• **DESCRIPTION OF THE TASK**:
Repeat every line of the material below exactly.

• **RECORDS FOR PROCESSING**:
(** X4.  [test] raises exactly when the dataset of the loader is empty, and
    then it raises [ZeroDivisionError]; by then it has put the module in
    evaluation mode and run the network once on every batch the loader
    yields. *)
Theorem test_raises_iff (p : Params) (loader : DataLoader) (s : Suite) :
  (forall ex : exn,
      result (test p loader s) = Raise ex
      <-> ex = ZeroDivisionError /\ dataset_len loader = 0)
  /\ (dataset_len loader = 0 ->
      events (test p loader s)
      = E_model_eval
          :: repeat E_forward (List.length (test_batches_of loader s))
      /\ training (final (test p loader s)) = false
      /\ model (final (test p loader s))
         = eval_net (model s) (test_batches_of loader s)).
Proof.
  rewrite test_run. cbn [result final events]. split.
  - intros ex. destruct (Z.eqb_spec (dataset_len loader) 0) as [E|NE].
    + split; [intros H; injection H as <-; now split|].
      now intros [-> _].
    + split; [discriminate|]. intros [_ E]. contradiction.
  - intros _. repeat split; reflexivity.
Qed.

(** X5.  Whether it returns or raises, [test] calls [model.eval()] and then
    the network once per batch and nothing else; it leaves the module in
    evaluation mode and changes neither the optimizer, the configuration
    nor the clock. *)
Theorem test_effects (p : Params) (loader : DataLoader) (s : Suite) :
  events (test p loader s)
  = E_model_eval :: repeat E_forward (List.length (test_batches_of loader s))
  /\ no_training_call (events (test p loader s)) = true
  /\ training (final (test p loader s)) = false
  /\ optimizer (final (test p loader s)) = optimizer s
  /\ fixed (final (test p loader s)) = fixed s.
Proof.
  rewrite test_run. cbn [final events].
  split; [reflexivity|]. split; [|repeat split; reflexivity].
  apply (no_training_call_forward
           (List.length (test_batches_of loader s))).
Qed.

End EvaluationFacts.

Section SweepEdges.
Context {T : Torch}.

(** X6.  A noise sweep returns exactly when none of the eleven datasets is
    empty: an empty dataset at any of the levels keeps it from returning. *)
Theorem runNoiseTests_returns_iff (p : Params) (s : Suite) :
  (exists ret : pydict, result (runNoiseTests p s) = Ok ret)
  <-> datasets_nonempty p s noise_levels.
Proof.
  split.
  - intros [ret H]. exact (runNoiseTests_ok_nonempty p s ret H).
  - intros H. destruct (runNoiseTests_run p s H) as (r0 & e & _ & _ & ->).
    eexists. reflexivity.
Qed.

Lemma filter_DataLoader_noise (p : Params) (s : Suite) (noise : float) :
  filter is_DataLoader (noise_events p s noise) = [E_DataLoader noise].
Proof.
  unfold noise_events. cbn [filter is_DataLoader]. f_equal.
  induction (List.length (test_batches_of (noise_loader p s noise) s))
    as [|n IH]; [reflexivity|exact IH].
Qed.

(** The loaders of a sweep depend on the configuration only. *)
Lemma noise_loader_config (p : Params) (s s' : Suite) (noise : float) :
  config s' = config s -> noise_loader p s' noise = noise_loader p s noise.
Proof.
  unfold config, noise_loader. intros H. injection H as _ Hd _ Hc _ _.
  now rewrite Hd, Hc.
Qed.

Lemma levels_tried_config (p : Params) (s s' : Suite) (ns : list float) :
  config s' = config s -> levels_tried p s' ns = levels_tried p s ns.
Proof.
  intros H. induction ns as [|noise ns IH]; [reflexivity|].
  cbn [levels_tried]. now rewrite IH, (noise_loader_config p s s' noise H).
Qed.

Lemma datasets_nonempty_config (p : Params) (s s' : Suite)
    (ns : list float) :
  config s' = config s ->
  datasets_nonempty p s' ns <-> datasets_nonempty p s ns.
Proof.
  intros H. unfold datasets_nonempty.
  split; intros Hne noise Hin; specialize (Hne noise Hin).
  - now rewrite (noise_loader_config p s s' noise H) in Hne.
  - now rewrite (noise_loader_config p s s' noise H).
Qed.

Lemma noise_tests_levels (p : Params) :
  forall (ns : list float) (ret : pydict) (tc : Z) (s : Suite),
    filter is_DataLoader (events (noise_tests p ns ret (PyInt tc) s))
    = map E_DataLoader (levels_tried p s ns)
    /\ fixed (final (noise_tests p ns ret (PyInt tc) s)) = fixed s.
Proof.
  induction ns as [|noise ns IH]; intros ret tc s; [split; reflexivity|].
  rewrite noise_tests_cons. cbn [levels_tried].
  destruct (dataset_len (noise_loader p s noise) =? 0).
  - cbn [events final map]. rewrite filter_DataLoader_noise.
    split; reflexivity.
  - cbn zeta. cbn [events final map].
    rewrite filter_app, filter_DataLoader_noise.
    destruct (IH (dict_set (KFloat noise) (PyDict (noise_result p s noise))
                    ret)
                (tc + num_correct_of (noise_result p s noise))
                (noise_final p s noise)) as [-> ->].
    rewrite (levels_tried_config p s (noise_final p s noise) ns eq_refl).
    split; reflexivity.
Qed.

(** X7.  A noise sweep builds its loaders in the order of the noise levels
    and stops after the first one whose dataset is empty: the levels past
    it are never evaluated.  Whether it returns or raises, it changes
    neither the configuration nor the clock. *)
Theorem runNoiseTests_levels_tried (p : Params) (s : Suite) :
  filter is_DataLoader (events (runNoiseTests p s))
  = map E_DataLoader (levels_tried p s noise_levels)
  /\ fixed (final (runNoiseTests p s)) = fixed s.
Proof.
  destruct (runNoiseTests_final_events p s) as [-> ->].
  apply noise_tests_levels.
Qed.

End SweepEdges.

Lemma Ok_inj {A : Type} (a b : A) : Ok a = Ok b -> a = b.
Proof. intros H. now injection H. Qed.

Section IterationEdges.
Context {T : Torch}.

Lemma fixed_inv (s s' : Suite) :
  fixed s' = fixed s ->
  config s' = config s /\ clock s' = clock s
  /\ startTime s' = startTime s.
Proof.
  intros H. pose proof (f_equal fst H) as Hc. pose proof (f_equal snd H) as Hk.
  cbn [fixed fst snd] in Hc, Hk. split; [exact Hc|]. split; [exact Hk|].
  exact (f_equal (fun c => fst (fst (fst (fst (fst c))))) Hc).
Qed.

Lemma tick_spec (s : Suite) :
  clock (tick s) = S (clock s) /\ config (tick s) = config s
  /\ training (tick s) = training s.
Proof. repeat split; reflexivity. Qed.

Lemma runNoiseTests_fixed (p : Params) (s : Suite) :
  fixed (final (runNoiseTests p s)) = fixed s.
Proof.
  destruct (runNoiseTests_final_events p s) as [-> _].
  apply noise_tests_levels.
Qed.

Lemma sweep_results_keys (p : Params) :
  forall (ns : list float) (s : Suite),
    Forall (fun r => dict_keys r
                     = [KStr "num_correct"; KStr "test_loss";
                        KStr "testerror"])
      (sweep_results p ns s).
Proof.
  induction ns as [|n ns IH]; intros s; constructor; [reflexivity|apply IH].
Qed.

• **ANSWER AREA**:
(** X4.  [test] raises exactly when the dataset of the loader is empty, and
    then it raises [ZeroDivisionError]; by then it has put the module in
    evaluation mode and run the network once on every batch the loader
    yields. *)
Theorem test_raises_iff (p : Params) (loader : DataLoader) (s : Suite) :
  (forall ex : exn,
      result (test p loader s) = Raise ex
      <-> ex = ZeroDivisionError /\ dataset_len loader = 0)
  /\ (dataset_len loader = 0 ->
      events (test p loader s)
      = E_model_eval
          :: repeat E_forward (List.length (test_batches_of loader s))
      /\ training (final (test p loader s)) = false
      /\ model (final (test p loader s))
         = eval_net (model s) (test_batches_of loader s)).
Proof.
  rewrite test_run. cbn [result final events]. split.
  - intros ex. destruct (Z.eqb_spec (dataset_len loader) 0) as [E|NE].
    + split; [intros H; injection H as <-; now split|].
      now intros [-> _].
    + split; [discriminate|]. intros [_ E]. contradiction.
  - intros _. repeat split; reflexivity.
Qed.

(** X5.  Whether it returns or raises, [test] calls [model.eval()] and then
    the network once per batch and nothing else; it leaves the module in
    evaluation mode and changes neither the optimizer, the configuration
    nor the clock. *)
Theorem test_effects (p : Params) (loader : DataLoader) (s : Suite) :
  events (test p loader s)
  = E_model_eval :: repeat E_forward (List.length (test_batches_of loader s))
  /\ no_training_call (events (test p loader s)) = true
  /\ training (final (test p loader s)) = false
  /\ optimizer (final (test p loader s)) = optimizer s
  /\ fixed (final (test p loader s)) = fixed s.
Proof.
  rewrite test_run. cbn [final events].
  split; [reflexivity|]. split; [|repeat split; reflexivity].
  apply (no_training_call_forward
           (List.length (test_batches_of loader s))).
Qed.

End EvaluationFacts.

Section SweepEdges.
Context {T : Torch}.

(** X6.  A noise sweep returns exactly when none of the eleven datasets is
    empty: an empty dataset at any of the levels keeps it from returning. *)
Theorem runNoiseTests_returns_iff (p : Params) (s : Suite) :
  (exists ret : pydict, result (runNoiseTests p s) = Ok ret)
  <-> datasets_nonempty p s noise_levels.
Proof.
  split.
  - intros [ret H]. exact (runNoiseTests_ok_nonempty p s ret H).
  - intros H. destruct (runNoiseTests_run p s H) as (r0 & e & _ & _ & ->).
    eexists. reflexivity.
Qed.

Lemma filter_DataLoader_noise (p : Params) (s : Suite) (noise : float) :
  filter is_DataLoader (noise_events p s noise) = [E_DataLoader noise].
Proof.
  unfold noise_events. cbn [filter is_DataLoader]. f_equal.
  induction (List.length (test_batches_of (noise_loader p s noise) s))
    as [|n IH]; [reflexivity|exact IH].
Qed.

(** The loaders of a sweep depend on the configuration only. *)
Lemma noise_loader_config (p : Params) (s s' : Suite) (noise : float) :
  config s' = config s -> noise_loader p s' noise = noise_loader p s noise.
Proof.
  unfold config, noise_loader. intros H. injection H as _ Hd _ Hc _ _.
  now rewrite Hd, Hc.
Qed.

Lemma levels_tried_config (p : Params) (s s' : Suite) (ns : list float) :
  config s' = config s -> levels_tried p s' ns = levels_tried p s ns.
Proof.
  intros H. induction ns as [|noise ns IH]; [reflexivity|].
  cbn [levels_tried]. now rewrite IH, (noise_loader_config p s s' noise H).
Qed.

Lemma datasets_nonempty_config (p : Params) (s s' : Suite)
    (ns : list float) :
  config s' = config s ->
  datasets_nonempty p s' ns <-> datasets_nonempty p s ns.
Proof.
  intros H. unfold datasets_nonempty.
  split; intros Hne noise Hin; specialize (Hne noise Hin).
  - now rewrite (noise_loader_config p s s' noise H) in Hne.
  - now rewrite (noise_loader_config p s s' noise H).
Qed.

Lemma noise_tests_levels (p : Params) :
  forall (ns : list float) (ret : pydict) (tc : Z) (s : Suite),
    filter is_DataLoader (events (noise_tests p ns ret (PyInt tc) s))
    = map E_DataLoader (levels_tried p s ns)
    /\ fixed (final (noise_tests p ns ret (PyInt tc) s)) = fixed s.
Proof.
  induction ns as [|noise ns IH]; intros ret tc s; [split; reflexivity|].
  rewrite noise_tests_cons. cbn [levels_tried].
  destruct (dataset_len (noise_loader p s noise) =? 0).
  - cbn [events final map]. rewrite filter_DataLoader_noise.
    split; reflexivity.
  - cbn zeta. cbn [events final map].
    rewrite filter_app, filter_DataLoader_noise.
    destruct (IH (dict_set (KFloat noise) (PyDict (noise_result p s noise))
                    ret)
                (tc + num_correct_of (noise_result p s noise))
                (noise_final p s noise)) as [-> ->].
    rewrite (levels_tried_config p s (noise_final p s noise) ns eq_refl).
    split; reflexivity.
Qed.

(** X7.  A noise sweep builds its loaders in the order of the noise levels
    and stops after the first one whose dataset is empty: the levels past
    it are never evaluated.  Whether it returns or raises, it changes
    neither the configuration nor the clock. *)
Theorem runNoiseTests_levels_tried (p : Params) (s : Suite) :
  filter is_DataLoader (events (runNoiseTests p s))
  = map E_DataLoader (levels_tried p s noise_levels)
  /\ fixed (final (runNoiseTests p s)) = fixed s.
Proof.
  destruct (runNoiseTests_final_events p s) as [-> ->].
  apply noise_tests_levels.
Qed.

End SweepEdges.

Lemma Ok_inj {A : Type} (a b : A) : Ok a = Ok b -> a = b.
Proof. intros H. now injection H. Qed.

Section IterationEdges.
Context {T : Torch}.

Lemma fixed_inv (s s' : Suite) :
  fixed s' = fixed s ->
  config s' = config s /\ clock s' = clock s
  /\ startTime s' = startTime s.
Proof.
  intros H. pose proof (f_equal fst H) as Hc. pose proof (f_equal snd H) as Hk.
  cbn [fixed fst snd] in Hc, Hk. split; [exact Hc|]. split; [exact Hk|].
  exact (f_equal (fun c => fst (fst (fst (fst (fst c))))) Hc).
Qed.

Lemma tick_spec (s : Suite) :
  clock (tick s) = S (clock s) /\ config (tick s) = config s
  /\ training (tick s) = training s.
Proof. repeat split; reflexivity. Qed.

Lemma runNoiseTests_fixed (p : Params) (s : Suite) :
  fixed (final (runNoiseTests p s)) = fixed s.
Proof.
  destruct (runNoiseTests_final_events p s) as [-> _].
  apply noise_tests_levels.
Qed.

Lemma sweep_results_keys (p : Params) :
  forall (ns : list float) (s : Suite),
    Forall (fun r => dict_keys r
                     = [KStr "num_correct"; KStr "test_loss";
                        KStr "testerror"])
      (sweep_results p ns s).
Proof.
  induction ns as [|n ns IH]; intros s; constructor; [reflexivity|apply IH].
Qed.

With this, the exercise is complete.